“Cria cuervos, y te sacarán los ojos” (provérbio espanhol)
Eis que, em plena Avenida Faria Lima — aquela espécie de Pequena Wall Street de trópico úmido, onde engravatados de All Star e startupeiros de alma progressista misturam algoritmos com aforismos —, ocorreu um fenômeno digno de nota: os milicianos da guarda vermelha lulopetista, com a pança cheia de mortadela e a cabeça cheia de slogans embolorados, invadiram uma agência bancária para protestar contra… os ricos.
Pausa para a gargalhada.
Sim, os ricos. Aqueles que, até anteontem, serviam vinhos biodinâmicos enquanto brindavam o retorno do “estadista” egresso do sistema ao Planalto. Aqueles que, entre um TEDx e um tuíte sobre equidade, contribuíram entusiasticamente para derrotar “o fascismo” e salvar “a democracia”. Aqueles que, num ato de autofagia de classe raramente visto fora das páginas de Dostoievski, ajudaram a eleger esses mesmos que agora gritam, diante de seus vidros blindados, palavras de ordem contra “os super-ricos”.


Faria Lima em choque
Há algo de sublime nessa tragicomédia: a Faria Lima sendo acuada pelos filhos da criatura que ela própria pariu. O que era para ser apenas mais um governo moderado, responsável, amigo dos mercados — com selo de compliance fiscal, assinatura da XP e curadoria do Itaú Cultural — de repente revela sua face arcaica: o velho PT de sempre, sempre enganando a elite financeira de má consciência.
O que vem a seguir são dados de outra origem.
(** ** Bulk authoring *)


Lemma bulk_valid_row (surveyId id : Z) (q : NewQuestion) :
  bulk_valid q = true -> well_formed_question (bulk_row surveyId id q).
Proof.
  unfold bulk_valid. intros H. apply andb_prop in H. destruct H as [Ht Hc].
  apply negb_true_iff, String.eqb_neq in Ht.
  repeat split.
  - exists (bulk_text q). split; [reflexivity | exact Ht].
  - exists (normalizeAnswer (nq_correct_answer q)).
    split; [reflexivity | now apply includes_In].
  - exists (bulk_point q). split; [reflexivity |]. unfold bulk_point. lia.
Qed.

Lemma perform_bulk_loop (now : Timestamp) (surveyId : Z) (qs : list NewQuestion)
  (s : Ledger) :
  exists_row (fun sv => s_id sv =? surveyId) (lg_surveys s) = true ->
  exists stored rest,
    qs = stored ++ rest /\
    forallb bulk_valid stored = true /\
    lg_questions (fst (perform now (bulk_loop surveyId qs) s)) =
      lg_questions s ++ bulk_rows surveyId (lg_seq_questions s) stored /\
    match rest with
    | [] => snd (perform now (bulk_loop surveyId qs) s) = Some (Replied tt)
    | bad :: _ =>
        bulk_valid bad = false /\
        snd (perform now (bulk_loop surveyId qs) s) =
          Some (Refused 400 (if String.eqb (bulk_text bad) ""
                             then EmptyQuestionText else BadCorrectAnswer))
    end.
Proof.
  revert s. induction qs as [| q qs IH]; intros s Hsv.
  - exists [], []. cbn. rewrite app_nil_r. repeat split.
  - cbn [bulk_loop].
    destruct (String.eqb (bulk_text q) "") eqn:Et.
    { exists [], (q :: qs). cbn. rewrite app_nil_r, Et.
      repeat split. unfold bulk_valid. now rewrite Et. }
    destruct (Js.includes canonical (normalizeAnswer (nq_correct_answer q))) eqn:Ec;
      cbn [negb].
    2:{ exists [], (q :: qs). cbn. rewrite app_nil_r, Et.
        repeat split. unfold bulk_valid. now rewrite Et, Ec. }
    set (s1 := on_seq_questions (fun n => n + 1)
                 (on_questions
                    (fun l => l ++ [{| qr_id := lg_seq_questions s;
                                       qr_survey_id := Some surveyId;
                                       qr_question := Some (bulk_text q);
                                       qr_correct_answer :=
                                         Some (normalizeAnswer (nq_correct_answer q));
                                       qr_point := Some (bulk_point q);
                                       qr_qtype := Some 1 |}]) s)).
    assert (Erun : perform now
                     (let+ _ := sql (fun _ => insert_question surveyId (bulk_text q)
                                                (normalizeAnswer (nq_correct_answer q))
                                                (bulk_point q)) in
                      bulk_loop surveyId qs) s =
                   perform now (bulk_loop surveyId qs) s1).
    { prun. unfold insert_question. rewrite Hsv. reflexivity. }
    rewrite Erun.
    destruct (IH s1 Hsv) as (stored & rest & Eqs & Hval & Hrows & Hrest).
    exists (q :: stored), rest.
    split; [cbn; now rewrite Eqs |].
    split; [cbn [forallb]; unfold bulk_valid at 1; now rewrite Et, Ec, Hval |].
    split.
    + rewrite Hrows. cbn [s1 on_seq_questions on_questions lg_questions
                            lg_seq_questions bulk_rows].
      rewrite <- app_assoc. reflexivity.
    + exact Hrest.
Qed.

(** X27.  The bulk route on a survey that is there and not deleted stores
    the questions of the request one by one, in order, under consecutive
    ids, up to the first one whose text is empty once trimmed or whose
    answer is not canonical.  With such a question in the request the
    reply is a refusal, and the questions before it stay stored.  Every
    question stored has a text, a canonical answer and a point value from
    1 to 10. *)
Theorem bulk_stops_at_first_bad (now : Timestamp) (surveyId : Z)
  (qs : list NewQuestion) (s : Ledger) (sv : Survey) :
  qs <> [] ->
  first_row (live_survey surveyId) (lg_surveys s) = Some sv ->
  let r := perform now (bulkQuestions surveyId qs) s in
  exists stored rest,
    qs = stored ++ rest /\
    lg_questions (fst r) =
      lg_questions s ++ bulk_rows surveyId (lg_seq_questions s) stored /\
    Forall well_formed_question (bulk_rows surveyId (lg_seq_questions s) stored) /\
    match rest with
    | [] => snd r = Some (Replied tt)
    | bad :: _ =>
        bulk_valid bad = false /\
        snd r = Some (Refused 400 (if String.eqb (bulk_text bad) ""
                                   then EmptyQuestionText else BadCorrectAnswer))
    end.
Proof.
  intros Hne Hsv. cbv zeta. unfold bulkQuestions.
  destruct qs as [| q0 qs0]; [now destruct Hne |].
  set (qs := q0 :: qs0) in *.
  prun. rewrite Hsv. prun.
  assert (Hex : exists_row (fun x => s_id x =? surveyId) (lg_surveys s) = true).
  { apply first_row_Some in Hsv. destruct Hsv as [Hin Hl].
    unfold live_survey in Hl. apply andb_prop in Hl. destruct Hl as [Hid _].
    rewrite exists_row_existsb. apply existsb_exists. now exists sv. }
  destruct (perform_bulk_loop now surveyId qs s Hex)
    as (stored & rest & Eqs & Hval & Hrows & Hrest).
  exists stored, rest.
  destruct (perform now (bulk_loop surveyId qs) s) as [s' [reply |]] eqn:Erun;
    cbn [fst snd] in *.
  - split; [exact Eqs |]. split; [exact Hrows |]. split; [| exact Hrest].
    clear - Hval. generalize (lg_seq_questions s) as id.
    induction stored as [| q stored IH]; intros id; cbn [bulk_rows]; [constructor |].
    cbn [forallb] in Hval. apply andb_prop in Hval. destruct Hval as [Hq Hval].
    constructor; [now apply bulk_valid_row | now apply IH].
  - destruct rest as [| bad rest']; [discriminate Hrest | destruct Hrest as [_ Hr]].
    discriminate Hr.
Qed.

(** ** The daily contest *)

Lemma daily_ids_empty (dayKey : Day) (s : Ledger) :
  daily_ids dayKey s = [] ->
  List.filter (of_day dayKey) (lg_daily_contest_questions s) = [].
Proof.
  unfold daily_ids. intros H. apply map_eq_nil in H. now apply order_by_nil in H.
Qed.

Lemma order_by_daily_numbered (dayKey : Day) (i : Z) (ids : list Z) :
  order_by (fun x y => dq_pos x <=? dq_pos y) (daily_numbered dayKey i ids)
  = daily_numbered dayKey i ids.
Proof.
  revert i. induction ids as [| qid ids IH]; intros i; cbn; [reflexivity |].
  rewrite IH. destruct ids as [| qid' ids]; cbn; [reflexivity |].
  destruct (Z.leb_spec (i + 1) (i + 1 + 1)); [reflexivity | lia].
Qed.

Lemma filter_daily_numbered (dayKey : Day) (i : Z) (ids : list Z) :
  List.filter (of_day dayKey) (daily_numbered dayKey i ids) = daily_numbered dayKey i ids.
Proof.
  revert i. induction ids as [| qid ids IH]; intros i; cbn; [reflexivity |].
  unfold of_day at 1. cbn. now rewrite Z.eqb_refl, IH.
Qed.

Lemma ids_daily_numbered (dayKey : Day) (i : Z) (ids : list Z) :
  map dq_question_id (daily_numbered dayKey i ids) = ids.
Proof.
  revert i. induction ids as [| qid ids IH]; intros i; cbn; [reflexivity |].
  now rewrite IH.
Qed.

Lemma on_daily_contest_questions_nil (s : Ledger) :
  on_daily_contest_questions (fun l => l ++ []) s = s.
Proof. destruct s. unfold on_daily_contest_questions. cbn. now rewrite app_nil_r. Qed.

Lemma on_daily_contest_questions_app (l1 l2 : list DailyQuestion) (s : Ledger) :
  on_daily_contest_questions (fun l => l ++ l2)
    (on_daily_contest_questions (fun l => l ++ l1) s)
  = on_daily_contest_questions (fun l => l ++ (l1 ++ l2)) s.
Proof. unfold on_daily_contest_questions. cbn. now rewrite app_assoc. Qed.

(** The insert loop on a day whose rows all lie at positions up to [i]. *)
Lemma perform_insert_daily_loop (now : Timestamp) (dayKey : Day) (i : Z)
  (ids : list Z) (s : Ledger) :
  (forall r, In r (lg_daily_contest_questions s) -> of_day dayKey r = true ->
             dq_pos r <= i) ->
  perform now (insert_daily_loop dayKey i ids) s =
  (on_daily_contest_questions (fun l => l ++ daily_numbered dayKey i ids) s, Some tt).
Proof.
  revert i s. induction ids as [| qid ids IH]; intros i s Hbelow;
    cbn [insert_daily_loop daily_numbered].
  - prun. now rewrite on_daily_contest_questions_nil.
  - prun. unfold insert_daily_question.
    assert (E : exists_row (fun r => of_day dayKey r && (dq_pos r =? i + 1))
                  (lg_daily_contest_questions s) = false).
    { rewrite exists_row_existsb. apply not_true_is_false. intros H.
      apply existsb_exists in H. destruct H as [r [Hr Hc]].
      apply andb_true_iff in Hc. destruct Hc as [H1 H2].
      apply Z.eqb_eq in H2. specialize (Hbelow r Hr H1). lia. }
    rewrite E, IH.
    + now rewrite on_daily_contest_questions_app.
    + cbn [on_daily_contest_questions lg_daily_contest_questions].
      intros r Hr Hm. apply in_app_or in Hr. destruct Hr as [Hr | Hr].
      * specialize (Hbelow r Hr Hm). lia.
      * destruct Hr as [<- | []]. cbn. lia.
Qed.

Lemma perform_set_existing (now : Timestamp) (dayKey : Day) (size : option Z)
  (s : Ledger) :
  daily_ids dayKey s <> [] ->
  perform now (getOrCreateDailySetIds dayKey size) s = (s, Some (daily_ids dayKey s)).
Proof.
  intros H. unfold getOrCreateDailySetIds. prun.
  destruct (daily_ids dayKey s); [contradiction | reflexivity].
Qed.

Lemma perform_set_generates (now : Timestamp) (dayKey : Day) (size : Z) (s : Ledger) :
  daily_ids dayKey s = [] ->
  perform now (getOrCreateDailySetIds dayKey (Some size)) s =
  (on_daily_contest_questions
     (fun l => l ++ daily_numbered dayKey 0 (daily_pick dayKey size s)) s,
   Some (daily_pick dayKey size s)).
Proof.
  intros H. unfold getOrCreateDailySetIds. prun. rewrite H. prun.
  pose proof (daily_ids_empty _ _ H) as Hnone.
  assert (Hloop : forall ids,
            perform now (insert_daily_loop dayKey 0 ids) s =
            (on_daily_contest_questions (fun l => l ++ daily_numbered dayKey 0 ids) s,
             Some tt)).
  { intros ids. apply perform_insert_daily_loop. intros r Hr Hm. exfalso.
    assert (Hin : In r (List.filter (of_day dayKey) (lg_daily_contest_questions s))).
    { apply filter_In. now split. }
    rewrite Hnone in Hin. exact Hin. }
  assert (Hids : forall ids,
            daily_ids dayKey
              (on_daily_contest_questions
                 (fun l => l ++ daily_numbered dayKey 0 ids) s) = ids).
  { intros ids. unfold daily_ids.
    cbn [on_daily_contest_questions lg_daily_contest_questions].
    rewrite List.filter_app, Hnone, filter_daily_numbered. cbn [app].
    now rewrite order_by_daily_numbered, ids_daily_numbered. }
  unfold daily_pick.
  destruct (0 <? size - Z.of_nat (length (daily_preferred dayKey size s))) eqn:En;
    prun; rewrite Hloop; prun; rewrite Hids; reflexivity.
Qed.

(** X30.  The question set of a day, once it is there, is what every call
    returns, with nothing written, whatever has become of the question
    bank and of the size configured.  A call that finds no set for the day
    picks the preferred questions in the order of the day, fills up with
    the others, cuts at the size and stores the result at positions 1, 2,
    ...; it returns the questions as stored, at most [size] of them. *)
Theorem daily_set_is_fixed (now : Timestamp) (dayKey : Day) (size : option Z)
  (s : Ledger) :
  (daily_ids dayKey s <> [] ->
   perform now (getOrCreateDailySetIds dayKey size) s = (s, Some (daily_ids dayKey s))) /\
  (forall n, size = Some n -> daily_ids dayKey s = [] ->
   let ids := daily_pick dayKey n s in
   let s' := fst (perform now (getOrCreateDailySetIds dayKey size) s) in
   snd (perform now (getOrCreateDailySetIds dayKey size) s) = Some ids /\
   lg_daily_contest_questions s' =
     lg_daily_contest_questions s ++ daily_numbered dayKey 0 ids /\
   daily_ids dayKey s' = ids /\
   Z.of_nat (length ids) <= Z.max 0 n /\
   (ids <> [] ->
    forall now2 size2 s2,
      lg_daily_contest_questions s2 = lg_daily_contest_questions s' ->
      perform now2 (getOrCreateDailySetIds dayKey size2) s2 = (s2, Some ids))).
Proof.
  split; [apply perform_set_existing |].
  intros n -> Hnone. cbv zeta. rewrite (perform_set_generates now dayKey n s Hnone).
  cbn [fst snd on_daily_contest_questions lg_daily_contest_questions].
  assert (Hids : daily_ids dayKey
            (on_daily_contest_questions
               (fun l => l ++ daily_numbered dayKey 0 (daily_pick dayKey n s)) s) =
          daily_pick dayKey n s).
  { unfold daily_ids. cbn [on_daily_contest_questions lg_daily_contest_questions].
    rewrite List.filter_app, (daily_ids_empty _ _ Hnone), filter_daily_numbered.
    cbn [app]. now rewrite order_by_daily_numbered, ids_daily_numbered. }
  split; [reflexivity |]. split; [reflexivity |]. split; [exact Hids |].
  split.
  - unfold daily_pick. rewrite length_firstn. lia.
  - intros Hne now2 size2 s2 E2.
    assert (E : daily_ids dayKey s2 = daily_pick dayKey n s).
    { rewrite <- Hids. unfold daily_ids. now rewrite E2. }
    rewrite <- E. apply perform_set_existing. now rewrite E.
Qed.

Lemma perform_session_existing (now : Timestamp) (userId : Z) (dayKey : Day)
  (s : Ledger) (session : DailySession) :
  daily_session_of userId dayKey s = Some session ->
  perform now (getOrCreateDailySession userId dayKey) s = (s, Some session).
Proof.
  intros H. unfold getOrCreateDailySession. prun. rewrite H. prun. reflexivity.
Qed.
🚨OS SUPER RICOS NÃO PAGAM IMPOSTO E O POVO SEGUE PAGANDO A CONTA!
Por isso hoje, a Frente Povo Sem Medo, junto com o @mtst fazem uma ação AGORA exigindo:Reforma tributária justa JÁ! Taxar os super ricos é URGENTE!#CONGRESSODAMAMATA #Congressoinimigodopovo pic.twitter.com/N6hSe7tADG
— Povo Sem Medo (@FrntPovoSemMedo) July 3, 2025
Mas o mais patético da história não é a teatralidade da “guarda vermelha”, aquela tropa de choque formada por “trabalhadores rurais” que nunca empunharam uma enxada e por “estudantes” que jamais estudaram. Não. O mais patético é a própria Faria Lima, com seu olhar bovinamente surpreso, fingindo espanto diante da criatura que alimentou com afeto, dinheiro e editoriais na imprensa amiga.
Durante anos, o tal do “mercado” acreditou poder domar a fera. Achou que bastaria manter os petistas entretidos com ministérios secundários, um arcabouço fiscal tolerável e alguns foros internacionais para que, enfim, a racionalidade prevalecesse. Engano fatal. Mas a história — essa velha feiticeira que adora zombar dos pragmáticos — agora assiste, de camarote, ao espetáculo dos banqueiros sendo tachados de inimigos do povo pela seita política que ajudaram a subsidiar.
A esquerda não renuncia à luta de classes
Com uma cultura histórica de tamanho inversamente proporcional ao da carteira de investimentos, a Faria Lima não sabe que a esquerda no poder nunca renuncia ao ritual da luta de classes. Apenas o terceiriza. Deixa a repressão para os camaradas de toga e o discurso revolucionário para o marqueteiro. Enquanto a militância ocupa simbolicamente agências bancárias, os adultos do partido seguem, entre cafés e conferências, ajustando alíquotas, cultivando superávits e distribuindo cargos à aristocracia política. É a velha técnica: uma mão na foice, a outra no contrato. Sempre com muita ternura, diria Che Guevara. E com muito carinho, diria um mendigo pop star.
Sim. A Faria Lima ainda não entendeu. Acha que o protesto é um desvio, quando ele é o método. O governo Lula precisa manter o mito: o mito da oposição entre o PT e os ricos, mesmo que os ricos sejam, de fato, os verdadeiros mecenas do atual estado de coisas. A narrativa exige antagonistas. E, se não houver um, cria-se. Nem que seja em frente ao banco do patrocinador.
Assim, os farialimers — esses alquimistas da harmonia entre rentismo e revolução — colhem agora os frutos de sua covardia civilizacional. Trocaram princípios por pragmatismo, liberdade por estabilidade, verdade por narrativa. E agora assistem, entre planilhas e uísques envelhecidos, à militância do partido que sustentaram vandalizando suas fachadas, cuspindo-lhes palavras de ordem e tratando-os como barões do atraso. No fundo, esse é um velho script latino-americano: o capital achando que pode cavalgar a fera da revolução, apenas para descobrir, tarde demais, que era ela quem o conduzia.
“Cria cuervos”, diz o provérbio espanhol. A Faria Lima criou. E agora assiste a tudo, atônita, com o vazio de suas órbitas oculares.